Sapphire X1600 Ultimate vs MSI NX7600

Written by Wil Harris

June 8, 2006 | 14:08

Tags: #7600 #avivo #geforce #graphics-card #gs #hd #hd-dvd #playback #pro #pure-video #radeon #ultimate #video #x1600 #xt

Companies: #blu-ray #msi #sapphire

System Setup

To test out the capabilities of these cards, we used one of our Intel reference rigs. This consists of:

Intel Pentium Extreme Edition 965 (3.73GHz, 2x2MB L2 cache, 1066MHz FSB); ASUS P5WD2-E Premium (Intel 975X/ICH7R chipset); 2x512MB Corsair XMS2-8500 DDR2 memory (running at 800MHz with 4.0-4-4-12 timings); Maxtor DiamondMax 10 250GB SATA Hard Disk Drive; Windows XP Professional Service Pack 2;

Video testing

There are a couple of steps you need to do to get video acceleration working properly on both platforms.

For NVIDIA, you need to go and grab the latest ForceWare - we used official driver 84.21, which contains the PureVideo codec. If you're running Windows Media Center, make sure you download the right version of the driver.

You then need to get an officially supported MPEG 2 decoder and an officially supported H.264 decoder if you plan on watching high definition.

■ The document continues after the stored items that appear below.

Lemma merge_keeps_both_columns_witness :
  exists res,
    merge_result
      (fst (perform_merge (loaded ex_status_plain ex_status_right)
              "id" "id" JoinLeft)) = Some res /\
    getitem res "status" = Ok (Series [CStr "a"]) /\
    getitem res "status_right" = Ok (Series [CStr "z"]).
Proof.
  destruct (merge_keeps_both_columns
              (loaded ex_status_plain ex_status_right)
              (fst (perform_merge (loaded ex_status_plain ex_status_right)
                      "id" "id" JoinLeft))
              ex_status_plain ex_status_right "id" "id" "status" JoinLeft
              [CStr "a"] [CStr "z"])
    as (res & v1 & v2 & M & K1 & K2 & S & T); try reflexivity.
  - repeat constructor.
  - repeat constructor.
  - discriminate.
  - discriminate.
  - intros [|a x]; [discriminate|].
    intros E. apply (f_equal String.length) in E.
    assert (L : forall u v, String.length (u ++ v)
                            = String.length u + String.length v).
    { induction u as [|b u IH]; intros v; cbn; [reflexivity|].
      now rewrite IH. }
    cbn [append] in E. cbn [String.length] in E. rewrite L in E.
    cbn in E. lia.
  - cbn. intros [E|[E|[]]]; discriminate E.
  - exists res. split; [exact M|].
    inversion K1; subst v1. inversion K2; subst v2. split; assumption.
Defined.

End Collision.
Lemma evaluate_Binary host fuel env loc lhs op rhs st e1 l st1 e2 r st2 :
  evaluate host fuel env lhs st = (Returns (e1, l), st1) ->
  evaluate host fuel env rhs st1 = (Returns (e2, r), st2) ->
  evaluate host (S fuel) env (Binary loc lhs op rhs) st =
  (v ← binary host op l r; mret (env, v), st2).
Proof.
  intros Hl Hr. simpl.
  rewrite (bind_Returns _ _ _ _ _ Hl). simpl.
  rewrite (bind_Returns _ _ _ _ _ Hr). simpl.
  unfold lift, mbind, Eval_bind, Outcome_bind.
  now destruct (binary host op l r).
Qed.

Lemma evaluate_Int host fuel env loc n st :
  evaluate host (S fuel) env (Int loc n) st = (Returns (env, Literal (PyInt n)), st).
Proof. reflexivity. Qed.

(** ** Division by zero *)

(** C1, as stated, fails on [1 / 0] and on [1 % 0]: what is raised is
    Python's own [ZeroDivisionError], which is not an [ExecutionError]. *)
Lemma division_by_zero_is_not_ExecutionError :
  let file op := mkFile here "main.rinha" (Binary here (Int here 1) op (Int here 0)) in
  raised (run_file (as_module id_run1) 1000 (file DIV)) = Some ZeroDivisionError
  /\ raised (run_file (as_module id_run1) 1000 (file REM)) = Some ZeroDivisionError
  /\ is_ExecutionError ZeroDivisionError = false.
Proof. vm_compute. auto. Qed.

(** C1, amended: a [Binary] whose operator is [/] or [%], whose operands
    evaluate to integer Literals and whose right operand is zero raises
    Python's [ZeroDivisionError]; nothing in [evaluate] turns it into an
    [ExecutionError]. *)
Theorem division_by_zero_raises_ZeroDivisionError
    host fuel env loc lhs op rhs st e1 a st1 e2 st2 :
  op = DIV \/ op = REM ->
  evaluate host fuel env lhs st = (Returns (e1, Literal (PyInt a)), st1) ->
  evaluate host fuel env rhs st1 = (Returns (e2, Literal (PyInt 0)), st2) ->
  evaluate host (S fuel) env (Binary loc lhs op rhs) st = (Raises ZeroDivisionError, st2)
  /\ is_ExecutionError ZeroDivisionError = false.
Proof.
  intros Hop Hl Hr. split; [|reflexivity].
  rewrite (evaluate_Binary _ _ _ _ _ _ _ _ _ _ _ _ _ _ Hl Hr).
  destruct Hop as [-> | ->]; reflexivity.
Qed.

Lemma division_by_zero_raises_ZeroDivisionError_witness :
  evaluate (as_module id_run1) 2 0%nat (Binary here (Int here 7) DIV (Int here 0))
    initial_state = (Raises ZeroDivisionError, initial_state)
  /\ is_ExecutionError ZeroDivisionError = false.
Proof.
  apply (division_by_zero_raises_ZeroDivisionError
           (as_module id_run1) 1 0%nat here (Int here 7) DIV (Int here 0)
           initial_state 0%nat 7 initial_state 0%nat initial_state).
  - left; reflexivity.
  - reflexivity.
  - reflexivity.
Defined.

(** ** Conditionals *)

Lemma evaluate_If host fuel env loc condition then_ otherwise st e1 cond st1 :
  evaluate host fuel env condition st = (Returns (e1, cond), st1) ->
  evaluate host (S fuel) env (If loc condition then_ otherwise) st =
  match cond with
  | Literal (PyBool true) => evaluate host fuel env then_ st1
  | Literal (PyBool false) => evaluate host fuel env otherwise st1
  | _ => (Raises (ExecutionError "condition in 'if' is not boolean"), st1)
  end.
Proof.
  intros Hc. simpl. rewrite (bind_Returns _ _ _ _ _ Hc). simpl.
  destruct cond as [[n | s | [|]] | f e]; reflexivity.
Qed.

(** C2: when the condition of an [If] evaluates to a value that is not a
    boolean Literal (an integer or string Literal, or a Closure), the
    evaluation raises the [ExecutionError] "condition in 'if' is not
    boolean", the interpreter's type error, in the state reached after the
    condition: neither branch is evaluated. *)
Theorem if_condition_must_be_boolean
    host fuel env loc condition then_ otherwise st e1 cond st1 :
  evaluate host fuel env condition st = (Returns (e1, cond), st1) ->
  (forall b, cond <> Literal (PyBool b)) ->
  evaluate host (S fuel) env (If loc condition then_ otherwise) st =
  (Raises (ExecutionError "condition in 'if' is not boolean"), st1).
Proof.
  intros Hc Hnb. rewrite (evaluate_If _ _ _ _ _ _ _ _ _ _ _ Hc).
  destruct cond as [[n | s | b] | f e]; try reflexivity.
  now destruct (Hnb b).
Qed.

For ATI, you need to get the latest version of the Catalyst Control Panel and driver - we used official driver 6.5, which has Avivo built in. Like NVIDIA, you then need to go and get supported MPEG 2 and H.264 decoders.

Both NVIDIA and ATI recommend Cyberlink PowerDVD for decoding duties. The basic PowerDVD 6 which many of you will have found packaged with your last graphics card purchase contains an MPEG 2 codec that can be accelerated by both. For an extra $25, you can buy a downloadable add-on to support H.264 decoding on the GPU. This codec can then be used either in PowerDVD itself, or by Windows Media Player. Alternatively, the new version of PowerDVD, version 7, comes with that support built in and costs $70.

The one thing to note is that NVIDIA doesn't expose any tweakability to PureVideo in its latest official drivers. ATI, by contrast, provides some cool options to pick de-interlacing standards and tweak the output picture to your preference.


HQV

This is an industry-standard benchmark designed to test the optimisation of MPEG 2 playback. MPEG 2 is the codec used on current DVDs, as well as on digital TV broadcasts.

Sapphire X1600 Ultimate vs MSI NX7600 DVD and HQV Sapphire X1600 Ultimate vs MSI NX7600 DVD and HQV
Left: without hardware acceleration, edges of the flag appear jaggy. Right: with PureVideo or Avivo enabled, the edges are smoothed out.

Standard playback with no acceleration can leave edges looking aliased and motion blurry. Good acceleration should smooth out edges and leave video looking smooth and sharp.

There are a number of video tests in HQV, designed to detect things like anti-aliasing, correction of frame rates and colour reproduction. It's essentially the 3DMark of video benchmarks - great for giving you numbers, but of limited real-world use.

We put both cards through the HQV test and ended up with the same score for image quality. Both sides claim that their cards should win the shootout on HQV score, but we were unable to discern a noticeable difference on our 21" CRT monitor at 2048x1536. There was also no discernible difference when we hooked up to a 1920x1080 42" LCD panel. Both cards did a thoroughly good job of smoothing out the image quality of the reference DVD stream. Neither, however, does any image sharpening.

It's worth noting that whilst both teams make a big deal out of 'cadence' detection and 'pulldown' detection, these features are only relevant when watching Region 1 DVDs encoded in NTSC - there's no effect on PAL (Region 2 DVD, or Freeview) footage, which doesn't need the correction.